Task brief:
Your answer should consist solely of the lines from the first line of the data through the line with "replace (Rmin 2 (1", each reproduced exactly.

Data listing:

Lemma upgoing_corr_theta_neg :
  correlate_theta upgoing_track [0; PI] (Some (0, 0)) (0, 1) = [(Fin 0, Fin 1)].
Proof.
  pose proof PI_gt_3. unfold correlate_theta; simpl.
  replace (Rabs (0 - 0)) with 0 by (rewrite Rminus_0_r, Rabs_R0; reflexivity).
  rewrite (Rltb_true 0 (1 / 10000000)), (Rleb_true 0 0), (Rleb_true 0 PI) by lra.
  reflexivity.
Qed.

Lemma upgoing_corr_theta_pos :
  correlate_theta upgoing_track [0; PI] (Some sentinelR) (0, 1) = [sentinel].
Proof.
  unfold correlate_theta, sentinelR; simpl.
  rewrite (Rleb_false 0 (-1)) by lra. rewrite !andb_false_r. simpl.
  reflexivity.
Qed.

Lemma upgoing_corr_phi :
  correlate_phi upgoing_track [0; TWO_PI] (0, 0) (0, 1) = [(Fin 0, Fin 1)].
Proof.
  pose proof PI_gt_3. unfold correlate_phi, TWO_PI; simpl.
  replace (Rabs (0 - 0)) with 0 by (rewrite Rminus_0_r, Rabs_R0; reflexivity).
  rewrite (Rltb_true 0 (1 / 100000000000000)), (Rleb_true 0 0), (Rltb_true 0 (2 * PI)) by lra.
  reflexivity.
Qed.

Lemma upgoing_corr_r_neg :
  correlate_r upgoing_track [0; 2] (1 - SPEED_OF_LIGHT_M_PER_NS, 1) false = [(Fin (1 - SPEED_OF_LIGHT_M_PER_NS), Fin 1)].
Proof.
  pose proof c_bounds. unfold correlate_r; simpl.
  rewrite (Rleb_true 0 1), (Rleb_true (1 - SPEED_OF_LIGHT_M_PER_NS) 2) by lra. simpl.
  replace (Rmin 2 1) with 1 by (unfold Rmin; rdec; lra).
  replace (Rmax 0 (1 - SPEED_OF_LIGHT_M_PER_NS)) with (1 - SPEED_OF_LIGHT_M_PER_NS) by (unfold Rmax; rdec; lra).
  rewrite (Rleb_false 1 (1 - SPEED_OF_LIGHT_M_PER_NS)) by lra. simpl.
  rewrite !upgoing_rho_of_r_pos by lra.
  unfold sorted2F, flt. rewrite (Rltb_false 1 (1 - SPEED_OF_LIGHT_M_PER_NS)) by lra. rewrite andb_false_r. reflexivity.
Qed.

Lemma upgoing_corr_r_pos :
  correlate_r upgoing_track [0; 2] (0, 1 - SPEED_OF_LIGHT_M_PER_NS) true = [(Fin (- (1 - SPEED_OF_LIGHT_M_PER_NS)), Fin 0)].
Proof.
  pose proof c_bounds. unfold correlate_r; simpl.
  rewrite (Rleb_true 0 (1 - SPEED_OF_LIGHT_M_PER_NS)), (Rleb_true 0 2) by lra. simpl.
  replace (Rmin 2 (1 - SPEED_OF_LIGHT_M_PER_NS)) with (1 - SPEED_OF_LIGHT_M_PER_NS) by (unfold Rmin; rdec; lra).
  replace (Rmax 0 0) with 0 by (unfold Rmax; rdec; lra).
  rewrite (Rleb_true 0 (1 - SPEED_OF_LIGHT_M_PER_NS)) by lra. rewrite orb_true_r.
  rewrite !upgoing_rho_of_r_neg by lra.
  unfold sorted2F, flt. rewrite (Rltb_true (- (1 - SPEED_OF_LIGHT_M_PER_NS)) (- 0)) by lra.
  f_equal. f_equal. f_equal. ring.
Qed.


Lemma no_overlap_fin (a b : R) : 0 <= b -> no_overlap (Fin a, Fin b) = false.
Proof. intros H. unfold no_overlap; simpl. rewrite (Rltb_false b 0) by lra. apply andb_false_r. Qed.

Lemma upgoing_inner_loop (ppm : R) :
  inner_loop [] 0 [(Fin 0, Fin 1)] [(Fin 0, Fin 1)] [sentinel]
    [(Fin (1 - SPEED_OF_LIGHT_M_PER_NS), Fin 1)] [(Fin (- (1 - SPEED_OF_LIGHT_M_PER_NS)), Fin 0)] ppm = [((0, 0, 0, 0)%nat, Fin (SPEED_OF_LIGHT_M_PER_NS * ppm))].
Proof.
  pose proof c_bounds. unfold inner_loop; simpl.
  rewrite !no_overlap_fin by lra.
  assert (Hs : no_overlap sentinel = true).
  { unfold no_overlap, sentinel; simpl. rewrite (Rltb_true (-1) 0) by lra. reflexivity. }
  rewrite Hs.
  rewrite !deposit_fin.
  rewrite (Rmax_left (1 - SPEED_OF_LIGHT_M_PER_NS) 0), (Rmax_left (1 - SPEED_OF_LIGHT_M_PER_NS) 0), (Rmin_left 1 1), (Rmin_left 1 1),
    (Rmax_right (- (1 - SPEED_OF_LIGHT_M_PER_NS)) 0), (Rmax_left 0 0), (Rmin_left 0 1), (Rmin_left 0 1) by lra.
  rewrite (Rleb_true (1 - SPEED_OF_LIGHT_M_PER_NS) 1), (Rleb_true 0 0) by lra.
  unfold sparse_add, sparse_get; simpl.
  f_equal. f_equal. f_equal. ring.
Qed.

Lemma upgoing_time_step :
  time_step upgoing_hypo single_bins upgoing_track (1 / SPEED_OF_LIGHT_M_PER_NS) (Some (1 - SPEED_OF_LIGHT_M_PER_NS)) (Fin 1) (Some 0)
    0 (0, 10) [] = Some [((0, 0, 0, 0)%nat, Fin (SPEED_OF_LIGHT_M_PER_NS * photons_per_meter upgoing_hypo))].
Proof.
  pose proof c_bounds.
  assert (Hc1 : 1 < 1 / SPEED_OF_LIGHT_M_PER_NS) by (apply (Rmult_lt_reg_r SPEED_OF_LIGHT_M_PER_NS); [lra|]; field_simplify; lra).
  unfold time_step. rewrite upgoing_extent.
  rewrite (upgoing_point 1), (upgoing_point (1 + 1 / SPEED_OF_LIGHT_M_PER_NS)) by lra.
  replace (SPEED_OF_LIGHT_M_PER_NS * (1 - 1)) with 0 by ring.
  replace (SPEED_OF_LIGHT_M_PER_NS * (1 + 1 / SPEED_OF_LIGHT_M_PER_NS - 1)) with 1 by (field; lra).
  rewrite (upgoing_rho_of_t 1), (upgoing_rho_of_t (1 + 1 / SPEED_OF_LIGHT_M_PER_NS)) by lra.
  replace ((1 - 1) * SPEED_OF_LIGHT_M_PER_NS) with 0 by ring.
  replace ((1 + 1 / SPEED_OF_LIGHT_M_PER_NS - 1) * SPEED_OF_LIGHT_M_PER_NS) with 1 by (field; lra).
  rewrite (cr_up 0), (cr_up 1), ctheta_origin, (ctheta_up 1), !cphi_axis by lra.
  rewrite (Rleb_false (1 / SPEED_OF_LIGHT_M_PER_NS) 1), (Rltb_false (1 + 1 / SPEED_OF_LIGHT_M_PER_NS) (1 / SPEED_OF_LIGHT_M_PER_NS)) by lra.
  unfold sorted2R. rewrite (Rltb_false 1 (1 - SPEED_OF_LIGHT_M_PER_NS)), (Rltb_false (1 - SPEED_OF_LIGHT_M_PER_NS) 0), (Rltb_false 0 0) by lra.
  unfold fle. rewrite (Rleb_true 1 1) by lra.
  replace (Rabs (0 - 0)) with 0 by (rewrite Rminus_0_r, Rabs_R0; reflexivity).
  pose proof PI_gt_3.
  rewrite (Rltb_false PI 0) by lra.
  cbv iota beta.
  change (b_phi single_bins) with [0; TWO_PI].
  change (b_theta single_bins) with [0; PI].
  change (b_r single_bins) with [0; 2].
  rewrite upgoing_corr_phi, upgoing_corr_theta_neg, upgoing_corr_theta_pos,
    upgoing_corr_r_neg, upgoing_corr_r_pos, upgoing_inner_loop.
  reflexivity.
Qed.

Lemma upgoing_track_loop :
  track_loop upgoing_hypo single_bins origin0
  = Some [((0, 0, 0, 0)%nat, Fin (SPEED_OF_LIGHT_M_PER_NS * photons_per_meter upgoing_hypo))].
Proof.
  unfold track_loop. rewrite upgoing_track_eq. cbv zeta.
  rewrite upgoing_tb, upgoing_r_infl, upgoing_theta_infl, upgoing_ts.
  change (pairs (b_t single_bins)) with [(0, 10)]. cbn [fold_idx].
  apply upgoing_time_step.
Qed.

Lemma upgoing_ppm : photons_per_meter upgoing_hypo = 24514544553 / 10000000 * 1.
Proof. reflexivity. Qed.

Lemma upgoing_cascade_bins : cascade_bins upgoing_track single_bins = Some (0, 0, 0, 0)%nat.
Proof.
  pose proof PI_gt_3.
  unfold cascade_bins. cbn [x0 y0 z0 t0 upgoing_track b_t b_r b_theta b_phi single_bins].
  rewrite (cr_up 0), ctheta_origin, cphi_axis by lra.
  unfold get_bin, TWO_PI; simpl.
  rewrite (Rleb_true 0 1), (Rltb_true 1 10), (Rleb_true 0 0), (Rltb_true 0 2),
    (Rltb_true 0 PI), (Rltb_true 0 (2 * PI)) by lra.
  reflexivity.
Qed.

Lemma upgoing_compute_matrices :
  exists m, compute_matrices upgoing_hypo single_bins origin0 = Some m
  /\ sparse_total (photon_counts m) = Fin (SPEED_OF_LIGHT_M_PER_NS * photons_per_meter upgoing_hypo).
Proof.
  pose proof c_bounds.
  unfold compute_matrices. rewrite upgoing_track_loop, upgoing_track_eq.
  destruct (add_angles upgoing_hypo single_bins _) as [[ct cp] cl].
  unfold add_cascade. rewrite upgoing_cascade_bins.
  unfold sparse_get; simpl.
  rewrite Reqb_false by lra.
  eexists. split; [reflexivity|].
  unfold sparse_total, sparse_add, sparse_get; simpl.
  f_equal. ring.
Qed.

Lemma ctheta_axis (z : R) : 0 <= z -> ctheta (0, 0, z) = 0.
Proof.
  intros H. destruct (Req_dec z 0) as [->|Hz]; [apply ctheta_origin|apply ctheta_up; lra].
Qed.
Lemma leastFrom_Permutation (xs ys : list Z) (c : Z) :
  xs ≡ₚ ys -> leastFrom c xs = leastFrom c ys.
Proof.
  intros Hperm.
  destruct (leastFrom_spec xs c) as (X1 & X2 & X3).
  destruct (leastFrom_spec ys c) as (Y1 & Y2 & Y3).
  assert (Hin : forall x, In x xs <-> In x ys).
  { intros x. rewrite <- !list_elem_of_In. by rewrite Hperm. }
  apply Z.le_antisymm.
  - destruct Y3 as [->|Y3]; [done|]. apply X2. by apply Hin.
  - destruct X3 as [->|X3]; [done|]. apply Y2. by apply Hin.
Qed.

Lemma connectorXMPPPingInterval_least (printers : list Printer) :
  connectorXMPPPingInterval printers =
  leastFrom MaxInt64 (XMPPPingInterval <$> printers).
Proof.
  unfold connectorXMPPPingInterval, leastFrom.
  generalize MaxInt64. induction printers as [|p printers IH]; intros c;
    simpl; [done|]. apply IH.
Qed.

(** The table made of printers with distinct identifiers holds them
    all. *)
Lemma NewConcurrentPrinterMap_all_from (printers : list Printer)
    (m : gmap string Printer) :
  NoDup (GCPID <$> printers) ->
  (forall p, p ∈ printers -> m !! GCPID p = None) ->
  map_to_list (foldl (fun m p => <[GCPID p := p]> m) m printers) ≡ₚ
  map_to_list m ++ ((fun p => (GCPID p, p)) <$> printers).
Proof.
  revert m. induction printers as [|p printers IH]; intros m Hnd Hfresh;
    simpl.
  { by rewrite app_nil_r. }
  rewrite fmap_cons in Hnd. apply NoDup_cons in Hnd as (Hp & Hnd).
  rewrite IH; [|done|].
  - rewrite map_to_list_insert by (apply Hfresh; by left).
    simpl. apply Permutation_middle.
  - intros q Hq. rewrite lookup_insert_ne; [apply Hfresh; by right|].
    intros Heq. apply Hp. rewrite Heq. by apply list_elem_of_fmap_2.
Qed.

Lemma GetAll_NewConcurrentPrinterMap (printers : list Printer) :
  NoDup (GCPID <$> printers) ->
  GetAll (NewConcurrentPrinterMap printers) ≡ₚ printers.
Proof.
  intros Hnd. unfold GetAll, NewConcurrentPrinterMap.
  rewrite NewConcurrentPrinterMap_all_from by done.
  rewrite map_to_list_empty; simpl.
  clear Hnd. induction printers as [|p printers IH]; [done|].
  rewrite !fmap_cons; simpl. by rewrite IH.
Qed.

Lemma attachSemaphores_run cupsQueueSize printers st :
  let run := attachSemaphores cupsQueueSize printers st in
  exists attached,
    outcome run = Return attached /\
    record run = [] /\
    GCPID <$> attached = GCPID <$> printers /\
    XMPPPingInterval <$> attached = XMPPPingInterval <$> printers.
Proof.
  revert st. induction printers as [|p printers IH]; intros st; simpl.
  { by exists []. }
  unfold bind, call, ret.
  destruct (libNewSemaphore cupsQueueSize (world st)) as [s w].
  destruct (IH (setWorld w st)) as (attached & I1 & I2 & I3 & I4).
  destruct (attachSemaphores cupsQueueSize printers (setWorld w st))
    as [[r st1] l1].
  unfold outcome, record in *; simpl in *. subst r l1.
  exists (withSemaphore p s :: attached).
  rewrite !fmap_cons, I3, I4. done.
Qed.

Lemma updatePingIntervals_frame changes st :
  let run := updatePingIntervals changes st in
  gcpPrintersByGCPID (final run) = gcpPrintersByGCPID st /\
  Forall (fun e => isSetConnector e = false) (record run) /\
  exists err, outcome run = Return err.
Proof.
  revert st. induction changes as [|gcpID changes IH]; intros st; simpl.
  { split; [done|]. split; [constructor|by eexists]. }
  unfold_manager.
  destruct (gcpPrintersByGCPID st !! gcpID) as [p|]; simpl.
  - destruct (gcpSetPrinterXMPPPingInterval p (world st)) as [[err|] w];
      simpl.
    + split; [done|]. split; [repeat constructor|by eexists].
    + destruct (IH (setWorld w st)) as (I1 & I2 & err & I3).
      destruct (updatePingIntervals changes (setWorld w st))
        as [[r st1] l1].
      unfold outcome, final, record in *; simpl in *. subst r.
      split; [done|]. split; [by repeat constructor|by eexists].
  - destruct (IH st) as (I1 & I2 & err & I3).
    destruct (updatePingIntervals changes st) as [[r st1] l1].
    unfold outcome, final, record in *; simpl in *. subst r.
    split; [done|]. split; [by repeat constructor|by eexists].
Qed.

Lemma NewConcurrentPrinterMap_lookup (printers : list Printer)
    (gcpID : string) (p : Printer) :
  NewConcurrentPrinterMap printers !! gcpID = Some p ->
  In p printers /\ GCPID p = gcpID.
Proof.
  unfold NewConcurrentPrinterMap.
  assert (Hgen : forall m : gmap string Printer,
            foldl (fun m p => <[GCPID p := p]> m) m printers !! gcpID = Some p ->
            (In p printers /\ GCPID p = gcpID) \/ m !! gcpID = Some p).
  { induction printers as [|q printers IH]; intros m Hm; simpl in *; [auto|].
    destruct (IH _ Hm) as [(? & ?)|Hq]; [auto|].
    rewrite lookup_insert in Hq. case_decide; simplify_eq; auto. }
  intros Hp. destruct (Hgen ∅ Hp) as [?|Hempty]; [done|].
  by rewrite lookup_empty in Hempty.
Qed.

(** The table holds a printer for every identifier listed. *)
Lemma NewConcurrentPrinterMap_has (printers : list Printer) (p : Printer) :
  In p printers -> is_Some (NewConcurrentPrinterMap printers !! GCPID p).
Proof.
  unfold NewConcurrentPrinterMap.
  assert (Hgen : forall m : gmap string Printer,
            In p printers \/ is_Some (m !! GCPID p) ->
            is_Some (foldl (fun m p => <[GCPID p := p]> m) m printers
                       !! GCPID p)).
  { induction printers as [|q printers IH]; intros m Hm; simpl in *.
    { by destruct Hm. }
    apply IH. destruct Hm as [[->|Hp]|Hm]; auto.
    - right. by rewrite lookup_insert_eq.
    - right. rewrite lookup_insert. case_decide; [by eexists|done]. }
  intros Hp. apply Hgen. by left.
Qed.

Lemma In_GetAll (m : gmap string Printer) (p : Printer) :
  In p (GetAll m) <-> exists gcpID, m !! gcpID = Some p.
Proof.
  unfold GetAll. rewrite <- list_elem_of_In, list_elem_of_fmap. split.
  - intros ([gcpID q] & -> & Hq). exists gcpID.
    by apply elem_of_map_to_list in Hq.
  - intros (gcpID & Hp). exists (gcpID, p). split; [done|].
    by apply elem_of_map_to_list.
Qed.

(** The table of the printers with their semaphores holds the intervals
    that the table of the printers listed holds. *)
Lemma NewConcurrentPrinterMap_intervals (attached printers : list Printer) :
  GCPID <$> attached = GCPID <$> printers ->
  XMPPPingInterval <$> attached = XMPPPingInterval <$> printers ->
  XMPPPingInterval <$> GetAll (NewConcurrentPrinterMap attached) ≡ₚ
  XMPPPingInterval <$> GetAll (NewConcurrentPrinterMap printers).
Proof.
  intros Hid Hint.
  assert (Hmap : (XMPPPingInterval <$> NewConcurrentPrinterMap attached
                    : gmap string Z) =
                 XMPPPingInterval <$> NewConcurrentPrinterMap printers).
  { unfold NewConcurrentPrinterMap.
    assert (Hgen : forall m' m : gmap string Printer,
              (XMPPPingInterval <$> m' : gmap string Z) =
                XMPPPingInterval <$> m ->
              (XMPPPingInterval <$>
                 foldl (fun m p => <[GCPID p := p]> m) m' attached
                 : gmap string Z) =
              XMPPPingInterval <$>
                foldl (fun m p => <[GCPID p := p]> m) m printers).
    { revert attached Hid Hint.
      induction printers as [|p printers IH]; intros [|q attached] Hid Hint;
        try done.
      rewrite !fmap_cons in Hid. rewrite !fmap_cons in Hint.
      injection Hid as Hq Hid. injection Hint as Hi Hint.
      intros m' m Hm. simpl. apply IH; [done..|].
      rewrite !fmap_insert. congruence. }
    by apply Hgen. }
  assert (Hall : forall m : gmap string Printer,
            XMPPPingInterval <$> GetAll m ≡ₚ
            (map_to_list (XMPPPingInterval <$> m : gmap string Z)).*2).
  { intros m. unfold GetAll. rewrite map_to_list_fmap.
    assert (Heq : forall l : list (string * Printer),
              XMPPPingInterval <$> l.*2 =
              (prod_map id XMPPPingInterval <$> l).*2).
    { induction l as [|[gcpID p] l IH]; [done|].
      rewrite !fmap_cons. simpl. by f_equal. }
    by rewrite Heq. }
  by rewrite !Hall, Hmap.
Qed.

Answer space:
Lemma upgoing_corr_theta_neg :
  correlate_theta upgoing_track [0; PI] (Some (0, 0)) (0, 1) = [(Fin 0, Fin 1)].
Proof.
  pose proof PI_gt_3. unfold correlate_theta; simpl.
  replace (Rabs (0 - 0)) with 0 by (rewrite Rminus_0_r, Rabs_R0; reflexivity).
  rewrite (Rltb_true 0 (1 / 10000000)), (Rleb_true 0 0), (Rleb_true 0 PI) by lra.
  reflexivity.
Qed.

Lemma upgoing_corr_theta_pos :
  correlate_theta upgoing_track [0; PI] (Some sentinelR) (0, 1) = [sentinel].
Proof.
  unfold correlate_theta, sentinelR; simpl.
  rewrite (Rleb_false 0 (-1)) by lra. rewrite !andb_false_r. simpl.
  reflexivity.
Qed.

Lemma upgoing_corr_phi :
  correlate_phi upgoing_track [0; TWO_PI] (0, 0) (0, 1) = [(Fin 0, Fin 1)].
Proof.
  pose proof PI_gt_3. unfold correlate_phi, TWO_PI; simpl.
  replace (Rabs (0 - 0)) with 0 by (rewrite Rminus_0_r, Rabs_R0; reflexivity).
  rewrite (Rltb_true 0 (1 / 100000000000000)), (Rleb_true 0 0), (Rltb_true 0 (2 * PI)) by lra.
  reflexivity.
Qed.

Lemma upgoing_corr_r_neg :
  correlate_r upgoing_track [0; 2] (1 - SPEED_OF_LIGHT_M_PER_NS, 1) false = [(Fin (1 - SPEED_OF_LIGHT_M_PER_NS), Fin 1)].
Proof.
  pose proof c_bounds. unfold correlate_r; simpl.
  rewrite (Rleb_true 0 1), (Rleb_true (1 - SPEED_OF_LIGHT_M_PER_NS) 2) by lra. simpl.
  replace (Rmin 2 1) with 1 by (unfold Rmin; rdec; lra).
  replace (Rmax 0 (1 - SPEED_OF_LIGHT_M_PER_NS)) with (1 - SPEED_OF_LIGHT_M_PER_NS) by (unfold Rmax; rdec; lra).
  rewrite (Rleb_false 1 (1 - SPEED_OF_LIGHT_M_PER_NS)) by lra. simpl.
  rewrite !upgoing_rho_of_r_pos by lra.
  unfold sorted2F, flt. rewrite (Rltb_false 1 (1 - SPEED_OF_LIGHT_M_PER_NS)) by lra. rewrite andb_false_r. reflexivity.
Qed.

Lemma upgoing_corr_r_pos :
  correlate_r upgoing_track [0; 2] (0, 1 - SPEED_OF_LIGHT_M_PER_NS) true = [(Fin (- (1 - SPEED_OF_LIGHT_M_PER_NS)), Fin 0)].
Proof.
  pose proof c_bounds. unfold correlate_r; simpl.
  rewrite (Rleb_true 0 (1 - SPEED_OF_LIGHT_M_PER_NS)), (Rleb_true 0 2) by lra. simpl.
  replace (Rmin 2 (1 - SPEED_OF_LIGHT_M_PER_NS)) with (1 - SPEED_OF_LIGHT_M_PER_NS) by (unfold Rmin; rdec; lra).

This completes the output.